**EXERCISE:**
Filter the entries for the string "AgentSecretRow". Copy each line that has it.

**SUPPLIED DATA:**
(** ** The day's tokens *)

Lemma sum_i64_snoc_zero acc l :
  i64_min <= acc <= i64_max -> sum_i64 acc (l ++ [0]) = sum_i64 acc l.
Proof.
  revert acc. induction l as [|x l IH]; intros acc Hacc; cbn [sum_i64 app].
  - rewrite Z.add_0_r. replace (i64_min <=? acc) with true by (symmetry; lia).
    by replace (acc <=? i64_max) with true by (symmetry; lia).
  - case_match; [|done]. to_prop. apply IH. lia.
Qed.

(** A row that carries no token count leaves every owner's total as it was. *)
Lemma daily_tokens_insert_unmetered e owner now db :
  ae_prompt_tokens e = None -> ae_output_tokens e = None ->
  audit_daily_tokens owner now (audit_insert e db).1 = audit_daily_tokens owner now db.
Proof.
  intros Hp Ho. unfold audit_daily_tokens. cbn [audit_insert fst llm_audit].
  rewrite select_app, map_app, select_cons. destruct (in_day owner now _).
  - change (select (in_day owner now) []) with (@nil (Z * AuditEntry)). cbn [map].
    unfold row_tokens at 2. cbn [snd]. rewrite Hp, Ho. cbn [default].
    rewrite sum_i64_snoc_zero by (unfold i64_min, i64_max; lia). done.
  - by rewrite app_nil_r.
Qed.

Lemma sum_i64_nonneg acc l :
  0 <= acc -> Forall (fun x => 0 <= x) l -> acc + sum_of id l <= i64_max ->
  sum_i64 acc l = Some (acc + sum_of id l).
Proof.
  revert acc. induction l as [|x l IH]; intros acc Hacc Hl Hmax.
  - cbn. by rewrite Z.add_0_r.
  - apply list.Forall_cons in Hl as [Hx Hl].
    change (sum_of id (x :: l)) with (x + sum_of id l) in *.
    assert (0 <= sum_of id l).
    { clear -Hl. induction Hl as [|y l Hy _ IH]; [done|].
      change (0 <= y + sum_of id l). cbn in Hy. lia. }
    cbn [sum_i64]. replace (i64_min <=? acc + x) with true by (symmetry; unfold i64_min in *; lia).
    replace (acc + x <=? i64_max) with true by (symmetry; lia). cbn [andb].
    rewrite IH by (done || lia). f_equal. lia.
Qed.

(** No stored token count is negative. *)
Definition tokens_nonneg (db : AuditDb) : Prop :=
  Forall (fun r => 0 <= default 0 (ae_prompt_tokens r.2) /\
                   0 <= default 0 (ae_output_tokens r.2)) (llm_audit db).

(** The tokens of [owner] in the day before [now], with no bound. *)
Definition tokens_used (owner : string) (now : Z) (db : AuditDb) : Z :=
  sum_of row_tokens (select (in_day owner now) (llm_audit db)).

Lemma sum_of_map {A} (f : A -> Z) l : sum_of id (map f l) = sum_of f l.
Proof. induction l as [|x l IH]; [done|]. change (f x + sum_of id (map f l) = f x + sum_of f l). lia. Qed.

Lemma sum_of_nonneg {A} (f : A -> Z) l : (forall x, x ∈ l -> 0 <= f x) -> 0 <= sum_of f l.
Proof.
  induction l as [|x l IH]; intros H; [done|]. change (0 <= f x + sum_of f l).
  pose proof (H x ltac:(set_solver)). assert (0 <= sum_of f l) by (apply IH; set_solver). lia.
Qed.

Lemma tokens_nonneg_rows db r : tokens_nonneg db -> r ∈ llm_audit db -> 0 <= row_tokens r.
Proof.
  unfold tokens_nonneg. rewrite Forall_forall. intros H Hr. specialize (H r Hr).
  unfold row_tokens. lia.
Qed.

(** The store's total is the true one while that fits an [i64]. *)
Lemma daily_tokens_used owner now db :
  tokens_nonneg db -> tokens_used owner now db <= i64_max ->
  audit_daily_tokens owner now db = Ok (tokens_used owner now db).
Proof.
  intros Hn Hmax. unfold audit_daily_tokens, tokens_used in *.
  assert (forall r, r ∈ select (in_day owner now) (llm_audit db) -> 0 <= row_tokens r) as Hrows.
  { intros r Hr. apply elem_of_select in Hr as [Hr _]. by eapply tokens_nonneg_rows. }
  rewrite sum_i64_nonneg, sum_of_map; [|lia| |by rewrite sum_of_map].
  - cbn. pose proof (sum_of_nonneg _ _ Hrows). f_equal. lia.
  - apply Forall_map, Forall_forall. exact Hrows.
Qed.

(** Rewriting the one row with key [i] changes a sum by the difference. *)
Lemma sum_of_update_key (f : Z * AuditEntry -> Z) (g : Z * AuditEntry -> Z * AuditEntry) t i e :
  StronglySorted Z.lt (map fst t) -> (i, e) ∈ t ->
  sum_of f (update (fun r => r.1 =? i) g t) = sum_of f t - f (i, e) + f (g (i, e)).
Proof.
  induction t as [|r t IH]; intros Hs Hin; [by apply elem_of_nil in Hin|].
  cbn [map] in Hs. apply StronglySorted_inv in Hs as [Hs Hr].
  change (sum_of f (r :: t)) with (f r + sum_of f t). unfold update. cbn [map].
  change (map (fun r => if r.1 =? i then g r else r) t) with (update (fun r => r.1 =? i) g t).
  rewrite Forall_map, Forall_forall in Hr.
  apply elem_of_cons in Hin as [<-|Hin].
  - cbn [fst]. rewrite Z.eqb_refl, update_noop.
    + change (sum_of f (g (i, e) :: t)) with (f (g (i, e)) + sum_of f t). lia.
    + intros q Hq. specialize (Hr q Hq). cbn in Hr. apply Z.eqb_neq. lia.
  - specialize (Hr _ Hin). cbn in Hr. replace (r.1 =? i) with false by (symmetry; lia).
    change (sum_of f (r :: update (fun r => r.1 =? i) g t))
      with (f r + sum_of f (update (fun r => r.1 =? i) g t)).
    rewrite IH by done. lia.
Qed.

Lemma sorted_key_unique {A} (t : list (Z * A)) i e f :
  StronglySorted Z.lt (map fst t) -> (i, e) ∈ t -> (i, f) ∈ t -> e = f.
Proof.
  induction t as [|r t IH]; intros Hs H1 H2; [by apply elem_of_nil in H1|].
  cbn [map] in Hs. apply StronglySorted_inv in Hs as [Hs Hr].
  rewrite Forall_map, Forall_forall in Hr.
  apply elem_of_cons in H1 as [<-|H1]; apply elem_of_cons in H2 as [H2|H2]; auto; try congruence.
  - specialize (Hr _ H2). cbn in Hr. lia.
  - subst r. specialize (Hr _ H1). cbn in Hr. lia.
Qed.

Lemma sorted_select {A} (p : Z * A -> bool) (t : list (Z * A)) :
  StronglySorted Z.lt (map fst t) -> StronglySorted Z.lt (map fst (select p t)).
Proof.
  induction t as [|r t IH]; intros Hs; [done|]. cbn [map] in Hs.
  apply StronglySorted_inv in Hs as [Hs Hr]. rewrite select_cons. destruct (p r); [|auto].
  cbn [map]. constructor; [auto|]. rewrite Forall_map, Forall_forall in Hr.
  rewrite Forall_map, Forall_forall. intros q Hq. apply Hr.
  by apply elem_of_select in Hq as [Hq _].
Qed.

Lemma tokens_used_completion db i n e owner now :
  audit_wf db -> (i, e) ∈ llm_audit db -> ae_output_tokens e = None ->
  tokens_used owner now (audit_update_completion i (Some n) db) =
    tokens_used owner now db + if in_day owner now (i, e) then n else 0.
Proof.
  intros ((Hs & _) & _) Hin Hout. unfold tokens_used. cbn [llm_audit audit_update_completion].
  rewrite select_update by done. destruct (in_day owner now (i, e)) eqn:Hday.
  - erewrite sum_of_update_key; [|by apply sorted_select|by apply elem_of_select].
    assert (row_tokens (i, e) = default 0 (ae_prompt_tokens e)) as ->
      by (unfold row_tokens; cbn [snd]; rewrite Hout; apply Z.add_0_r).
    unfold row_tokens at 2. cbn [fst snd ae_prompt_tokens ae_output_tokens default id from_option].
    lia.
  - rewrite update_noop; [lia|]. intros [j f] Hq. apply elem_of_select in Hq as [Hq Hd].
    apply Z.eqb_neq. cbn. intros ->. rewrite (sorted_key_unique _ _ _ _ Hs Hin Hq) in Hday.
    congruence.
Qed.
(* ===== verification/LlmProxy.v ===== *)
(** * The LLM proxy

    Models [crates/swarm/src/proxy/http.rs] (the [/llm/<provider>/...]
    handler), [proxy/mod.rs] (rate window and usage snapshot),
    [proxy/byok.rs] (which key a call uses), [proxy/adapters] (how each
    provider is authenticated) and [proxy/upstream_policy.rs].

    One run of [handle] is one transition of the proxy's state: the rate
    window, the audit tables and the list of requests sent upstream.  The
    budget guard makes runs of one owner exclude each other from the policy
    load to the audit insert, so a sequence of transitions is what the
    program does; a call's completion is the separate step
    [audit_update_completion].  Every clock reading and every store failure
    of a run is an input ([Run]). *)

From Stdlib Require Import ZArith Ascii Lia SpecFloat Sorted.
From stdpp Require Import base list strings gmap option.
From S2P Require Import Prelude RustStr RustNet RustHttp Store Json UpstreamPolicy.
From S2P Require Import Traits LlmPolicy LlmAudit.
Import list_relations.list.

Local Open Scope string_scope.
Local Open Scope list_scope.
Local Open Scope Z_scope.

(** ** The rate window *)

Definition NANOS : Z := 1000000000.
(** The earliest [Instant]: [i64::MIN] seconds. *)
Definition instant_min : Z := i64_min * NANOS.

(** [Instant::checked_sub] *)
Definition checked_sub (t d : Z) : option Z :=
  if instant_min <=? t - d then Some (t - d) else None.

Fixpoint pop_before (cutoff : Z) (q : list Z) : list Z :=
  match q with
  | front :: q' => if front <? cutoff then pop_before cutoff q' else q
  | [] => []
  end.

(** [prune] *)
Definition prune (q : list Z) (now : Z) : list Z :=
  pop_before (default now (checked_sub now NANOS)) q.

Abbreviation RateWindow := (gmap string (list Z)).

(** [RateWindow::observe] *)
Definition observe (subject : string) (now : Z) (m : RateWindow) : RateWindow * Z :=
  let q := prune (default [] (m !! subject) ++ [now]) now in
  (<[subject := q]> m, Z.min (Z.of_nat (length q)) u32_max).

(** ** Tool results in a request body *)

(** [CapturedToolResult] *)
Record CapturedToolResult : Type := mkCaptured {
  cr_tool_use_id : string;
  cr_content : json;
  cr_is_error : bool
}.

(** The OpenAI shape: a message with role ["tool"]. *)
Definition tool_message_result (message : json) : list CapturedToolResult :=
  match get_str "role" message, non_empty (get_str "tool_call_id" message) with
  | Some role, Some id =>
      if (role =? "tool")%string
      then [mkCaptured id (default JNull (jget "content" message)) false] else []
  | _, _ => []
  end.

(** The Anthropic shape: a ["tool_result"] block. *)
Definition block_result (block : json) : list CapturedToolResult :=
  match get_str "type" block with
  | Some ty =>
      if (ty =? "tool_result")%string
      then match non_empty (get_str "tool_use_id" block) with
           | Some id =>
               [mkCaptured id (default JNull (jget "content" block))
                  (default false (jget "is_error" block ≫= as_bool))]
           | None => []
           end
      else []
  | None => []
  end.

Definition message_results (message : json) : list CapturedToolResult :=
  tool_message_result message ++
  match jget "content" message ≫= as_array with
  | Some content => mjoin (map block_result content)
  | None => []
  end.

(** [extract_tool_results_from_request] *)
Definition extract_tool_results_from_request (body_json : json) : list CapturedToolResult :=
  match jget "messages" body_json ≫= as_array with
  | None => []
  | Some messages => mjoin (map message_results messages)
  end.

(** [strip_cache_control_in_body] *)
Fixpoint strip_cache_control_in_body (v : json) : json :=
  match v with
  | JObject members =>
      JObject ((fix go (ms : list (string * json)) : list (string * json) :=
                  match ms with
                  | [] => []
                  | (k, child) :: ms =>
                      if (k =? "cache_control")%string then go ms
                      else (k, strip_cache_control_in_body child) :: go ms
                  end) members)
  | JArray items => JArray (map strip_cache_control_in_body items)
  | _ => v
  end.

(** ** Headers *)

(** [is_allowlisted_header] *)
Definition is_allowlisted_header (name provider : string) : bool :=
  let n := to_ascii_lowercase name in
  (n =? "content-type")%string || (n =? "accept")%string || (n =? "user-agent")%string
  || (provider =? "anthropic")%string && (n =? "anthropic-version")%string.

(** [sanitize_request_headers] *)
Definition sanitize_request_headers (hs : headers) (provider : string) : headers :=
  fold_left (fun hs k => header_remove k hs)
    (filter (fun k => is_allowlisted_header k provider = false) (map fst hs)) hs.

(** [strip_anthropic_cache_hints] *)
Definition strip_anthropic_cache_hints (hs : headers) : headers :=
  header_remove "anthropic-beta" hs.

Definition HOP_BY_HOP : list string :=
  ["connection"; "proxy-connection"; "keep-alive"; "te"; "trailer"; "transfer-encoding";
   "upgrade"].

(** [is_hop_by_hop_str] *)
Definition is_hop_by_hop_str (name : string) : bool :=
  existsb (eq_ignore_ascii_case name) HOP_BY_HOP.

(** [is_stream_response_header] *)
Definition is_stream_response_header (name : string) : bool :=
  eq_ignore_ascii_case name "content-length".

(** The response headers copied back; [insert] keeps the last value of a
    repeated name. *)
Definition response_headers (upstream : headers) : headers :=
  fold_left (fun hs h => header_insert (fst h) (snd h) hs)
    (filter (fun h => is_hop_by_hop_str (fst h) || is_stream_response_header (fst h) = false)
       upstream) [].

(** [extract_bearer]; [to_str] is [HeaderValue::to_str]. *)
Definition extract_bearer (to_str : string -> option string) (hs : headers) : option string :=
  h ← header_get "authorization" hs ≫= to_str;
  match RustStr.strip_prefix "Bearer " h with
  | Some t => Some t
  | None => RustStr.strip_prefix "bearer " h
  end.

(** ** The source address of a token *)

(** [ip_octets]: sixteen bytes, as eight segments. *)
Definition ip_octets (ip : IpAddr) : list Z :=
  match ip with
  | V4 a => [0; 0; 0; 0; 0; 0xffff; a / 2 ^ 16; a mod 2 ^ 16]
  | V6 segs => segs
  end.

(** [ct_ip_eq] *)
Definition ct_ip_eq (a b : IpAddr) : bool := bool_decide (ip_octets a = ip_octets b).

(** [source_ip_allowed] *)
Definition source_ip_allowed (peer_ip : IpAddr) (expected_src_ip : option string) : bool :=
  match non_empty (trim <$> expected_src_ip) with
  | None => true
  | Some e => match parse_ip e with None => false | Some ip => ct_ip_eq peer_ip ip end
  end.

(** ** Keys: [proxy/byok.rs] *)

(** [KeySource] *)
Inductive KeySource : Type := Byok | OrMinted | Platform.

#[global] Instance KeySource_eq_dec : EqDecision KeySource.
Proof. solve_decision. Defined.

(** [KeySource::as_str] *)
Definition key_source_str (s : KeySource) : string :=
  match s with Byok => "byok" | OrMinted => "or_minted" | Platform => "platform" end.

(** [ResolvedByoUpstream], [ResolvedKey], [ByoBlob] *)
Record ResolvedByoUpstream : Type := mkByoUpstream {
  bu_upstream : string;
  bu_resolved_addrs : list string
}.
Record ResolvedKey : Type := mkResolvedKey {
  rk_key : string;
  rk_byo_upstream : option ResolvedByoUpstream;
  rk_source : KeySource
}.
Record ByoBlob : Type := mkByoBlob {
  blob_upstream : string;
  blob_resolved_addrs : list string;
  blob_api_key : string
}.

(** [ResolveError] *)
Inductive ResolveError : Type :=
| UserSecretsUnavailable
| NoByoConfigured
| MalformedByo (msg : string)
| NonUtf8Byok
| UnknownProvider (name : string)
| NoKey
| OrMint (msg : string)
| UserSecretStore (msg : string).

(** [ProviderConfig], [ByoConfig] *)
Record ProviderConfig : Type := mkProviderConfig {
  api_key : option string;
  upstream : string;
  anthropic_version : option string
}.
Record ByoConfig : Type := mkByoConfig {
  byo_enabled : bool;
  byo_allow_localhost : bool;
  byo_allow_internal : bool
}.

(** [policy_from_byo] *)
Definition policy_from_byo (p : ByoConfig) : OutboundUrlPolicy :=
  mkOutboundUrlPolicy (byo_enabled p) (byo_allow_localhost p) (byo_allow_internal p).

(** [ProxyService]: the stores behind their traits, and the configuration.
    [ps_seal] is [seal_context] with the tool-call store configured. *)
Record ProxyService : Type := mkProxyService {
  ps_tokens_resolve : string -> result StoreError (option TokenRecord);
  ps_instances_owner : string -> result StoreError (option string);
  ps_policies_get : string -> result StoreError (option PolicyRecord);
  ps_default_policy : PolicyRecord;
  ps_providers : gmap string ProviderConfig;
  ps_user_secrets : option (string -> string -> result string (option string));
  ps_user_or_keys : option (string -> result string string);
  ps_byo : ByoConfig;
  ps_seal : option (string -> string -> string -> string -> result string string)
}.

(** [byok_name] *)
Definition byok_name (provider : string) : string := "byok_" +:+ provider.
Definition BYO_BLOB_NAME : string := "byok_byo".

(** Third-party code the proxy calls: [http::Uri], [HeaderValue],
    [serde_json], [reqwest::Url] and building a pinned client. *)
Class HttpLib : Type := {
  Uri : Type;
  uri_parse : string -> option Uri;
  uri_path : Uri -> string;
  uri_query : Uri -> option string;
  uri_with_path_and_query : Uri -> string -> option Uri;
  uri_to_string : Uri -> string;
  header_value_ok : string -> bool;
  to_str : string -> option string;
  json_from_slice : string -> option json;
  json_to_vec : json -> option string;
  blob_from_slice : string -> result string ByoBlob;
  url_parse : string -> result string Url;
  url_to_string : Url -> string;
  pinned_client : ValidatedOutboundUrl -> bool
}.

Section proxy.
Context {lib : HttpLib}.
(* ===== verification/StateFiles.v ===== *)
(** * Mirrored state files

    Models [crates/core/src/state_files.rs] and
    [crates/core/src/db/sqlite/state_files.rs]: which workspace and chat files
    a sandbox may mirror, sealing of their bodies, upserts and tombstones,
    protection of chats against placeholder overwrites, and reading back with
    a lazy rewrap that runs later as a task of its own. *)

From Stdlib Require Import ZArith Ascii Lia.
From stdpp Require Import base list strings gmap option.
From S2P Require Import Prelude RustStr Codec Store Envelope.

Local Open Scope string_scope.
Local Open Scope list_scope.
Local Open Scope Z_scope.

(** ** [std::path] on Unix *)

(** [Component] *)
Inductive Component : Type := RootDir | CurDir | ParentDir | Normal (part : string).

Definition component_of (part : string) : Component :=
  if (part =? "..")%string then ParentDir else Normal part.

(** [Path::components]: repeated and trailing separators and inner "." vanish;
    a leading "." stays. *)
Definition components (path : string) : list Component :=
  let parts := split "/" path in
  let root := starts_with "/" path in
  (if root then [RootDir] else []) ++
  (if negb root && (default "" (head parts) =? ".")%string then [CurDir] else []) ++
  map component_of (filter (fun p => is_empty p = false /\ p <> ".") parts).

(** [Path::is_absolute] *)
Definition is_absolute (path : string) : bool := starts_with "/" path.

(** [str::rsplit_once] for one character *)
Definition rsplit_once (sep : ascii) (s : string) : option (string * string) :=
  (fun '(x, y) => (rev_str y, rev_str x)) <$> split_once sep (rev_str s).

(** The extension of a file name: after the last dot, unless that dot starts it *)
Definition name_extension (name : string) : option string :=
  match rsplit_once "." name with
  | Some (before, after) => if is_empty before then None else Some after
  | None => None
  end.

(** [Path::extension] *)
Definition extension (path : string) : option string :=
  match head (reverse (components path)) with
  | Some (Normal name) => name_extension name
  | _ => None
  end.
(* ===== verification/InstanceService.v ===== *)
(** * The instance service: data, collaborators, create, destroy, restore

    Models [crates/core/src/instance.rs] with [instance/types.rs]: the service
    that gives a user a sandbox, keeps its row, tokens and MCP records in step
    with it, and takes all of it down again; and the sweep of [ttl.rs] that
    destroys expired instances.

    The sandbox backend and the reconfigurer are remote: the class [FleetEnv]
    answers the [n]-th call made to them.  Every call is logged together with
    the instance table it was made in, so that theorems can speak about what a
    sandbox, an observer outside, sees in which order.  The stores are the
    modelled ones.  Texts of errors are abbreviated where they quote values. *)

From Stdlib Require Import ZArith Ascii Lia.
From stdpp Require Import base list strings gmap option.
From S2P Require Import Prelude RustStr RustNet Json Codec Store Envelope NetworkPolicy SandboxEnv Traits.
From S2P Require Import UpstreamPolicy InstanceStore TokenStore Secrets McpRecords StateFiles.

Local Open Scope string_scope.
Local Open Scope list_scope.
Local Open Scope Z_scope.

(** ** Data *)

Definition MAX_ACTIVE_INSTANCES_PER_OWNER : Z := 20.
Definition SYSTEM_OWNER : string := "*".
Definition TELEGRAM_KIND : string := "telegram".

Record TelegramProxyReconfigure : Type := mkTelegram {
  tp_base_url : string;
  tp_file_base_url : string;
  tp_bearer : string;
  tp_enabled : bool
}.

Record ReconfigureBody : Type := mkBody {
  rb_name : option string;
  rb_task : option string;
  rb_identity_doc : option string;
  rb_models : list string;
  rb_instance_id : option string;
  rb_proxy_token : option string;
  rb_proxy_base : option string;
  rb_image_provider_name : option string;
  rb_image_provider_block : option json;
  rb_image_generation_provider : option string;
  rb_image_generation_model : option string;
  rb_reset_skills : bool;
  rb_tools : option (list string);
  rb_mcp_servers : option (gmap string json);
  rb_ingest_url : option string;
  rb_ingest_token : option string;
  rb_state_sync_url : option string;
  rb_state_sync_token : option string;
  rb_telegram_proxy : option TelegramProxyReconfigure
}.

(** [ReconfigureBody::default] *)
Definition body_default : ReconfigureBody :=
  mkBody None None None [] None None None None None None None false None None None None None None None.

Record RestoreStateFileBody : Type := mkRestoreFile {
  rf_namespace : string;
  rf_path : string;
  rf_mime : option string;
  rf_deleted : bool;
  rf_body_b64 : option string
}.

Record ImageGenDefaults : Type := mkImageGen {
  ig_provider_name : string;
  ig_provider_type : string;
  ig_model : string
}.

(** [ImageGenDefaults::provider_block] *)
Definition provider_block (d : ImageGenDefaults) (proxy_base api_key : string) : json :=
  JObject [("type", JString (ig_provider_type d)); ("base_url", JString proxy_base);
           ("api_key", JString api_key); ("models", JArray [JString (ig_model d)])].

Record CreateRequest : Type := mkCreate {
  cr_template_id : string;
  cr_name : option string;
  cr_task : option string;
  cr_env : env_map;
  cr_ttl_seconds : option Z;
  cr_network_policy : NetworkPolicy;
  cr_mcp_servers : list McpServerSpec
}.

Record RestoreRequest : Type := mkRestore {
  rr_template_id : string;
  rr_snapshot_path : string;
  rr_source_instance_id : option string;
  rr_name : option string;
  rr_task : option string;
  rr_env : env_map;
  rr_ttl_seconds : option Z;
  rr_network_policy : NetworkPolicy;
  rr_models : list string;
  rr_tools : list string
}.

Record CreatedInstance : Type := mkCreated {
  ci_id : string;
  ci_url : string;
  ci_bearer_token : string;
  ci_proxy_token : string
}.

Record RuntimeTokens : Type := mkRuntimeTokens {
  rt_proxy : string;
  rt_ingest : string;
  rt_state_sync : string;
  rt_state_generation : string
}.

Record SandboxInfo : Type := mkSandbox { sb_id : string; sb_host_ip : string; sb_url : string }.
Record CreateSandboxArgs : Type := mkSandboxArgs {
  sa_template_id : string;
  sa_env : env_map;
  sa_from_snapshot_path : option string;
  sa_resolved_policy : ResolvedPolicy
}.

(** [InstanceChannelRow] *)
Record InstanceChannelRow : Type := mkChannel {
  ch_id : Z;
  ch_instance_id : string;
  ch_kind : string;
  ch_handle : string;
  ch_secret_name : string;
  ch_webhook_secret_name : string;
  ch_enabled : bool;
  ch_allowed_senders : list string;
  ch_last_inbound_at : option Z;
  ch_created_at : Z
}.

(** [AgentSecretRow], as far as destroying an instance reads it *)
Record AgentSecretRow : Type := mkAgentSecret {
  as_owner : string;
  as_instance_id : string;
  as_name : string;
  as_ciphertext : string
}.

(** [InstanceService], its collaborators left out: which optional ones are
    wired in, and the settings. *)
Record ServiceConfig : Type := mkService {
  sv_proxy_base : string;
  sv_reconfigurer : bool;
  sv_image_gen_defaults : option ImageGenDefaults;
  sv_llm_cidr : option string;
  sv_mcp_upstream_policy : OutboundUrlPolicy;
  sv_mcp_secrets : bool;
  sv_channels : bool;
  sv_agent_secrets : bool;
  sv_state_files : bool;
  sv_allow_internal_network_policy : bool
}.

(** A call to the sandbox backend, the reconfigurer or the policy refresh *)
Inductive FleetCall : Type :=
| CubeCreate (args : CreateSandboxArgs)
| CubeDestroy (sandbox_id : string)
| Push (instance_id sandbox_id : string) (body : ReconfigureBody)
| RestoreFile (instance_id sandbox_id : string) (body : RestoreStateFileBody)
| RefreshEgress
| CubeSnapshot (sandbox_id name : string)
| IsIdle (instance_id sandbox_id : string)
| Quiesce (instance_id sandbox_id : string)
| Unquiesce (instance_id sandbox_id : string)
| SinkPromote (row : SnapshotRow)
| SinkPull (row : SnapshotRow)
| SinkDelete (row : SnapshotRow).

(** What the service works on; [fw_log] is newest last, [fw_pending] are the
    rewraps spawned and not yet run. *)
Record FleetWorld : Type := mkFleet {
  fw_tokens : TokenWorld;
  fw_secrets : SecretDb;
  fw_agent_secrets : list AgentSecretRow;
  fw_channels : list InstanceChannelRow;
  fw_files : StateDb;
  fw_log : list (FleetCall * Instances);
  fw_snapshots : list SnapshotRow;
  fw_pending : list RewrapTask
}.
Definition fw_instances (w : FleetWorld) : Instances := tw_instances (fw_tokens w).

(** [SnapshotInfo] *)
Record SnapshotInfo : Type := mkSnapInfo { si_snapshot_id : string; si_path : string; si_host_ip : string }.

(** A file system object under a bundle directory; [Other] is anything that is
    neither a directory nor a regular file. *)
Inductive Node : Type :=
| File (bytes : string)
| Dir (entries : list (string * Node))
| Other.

**RESULT OF THIS EXERCISE:**
(** [AgentSecretRow], as far as destroying an instance reads it *)
Record AgentSecretRow : Type := mkAgentSecret {
  fw_agent_secrets : list AgentSecretRow;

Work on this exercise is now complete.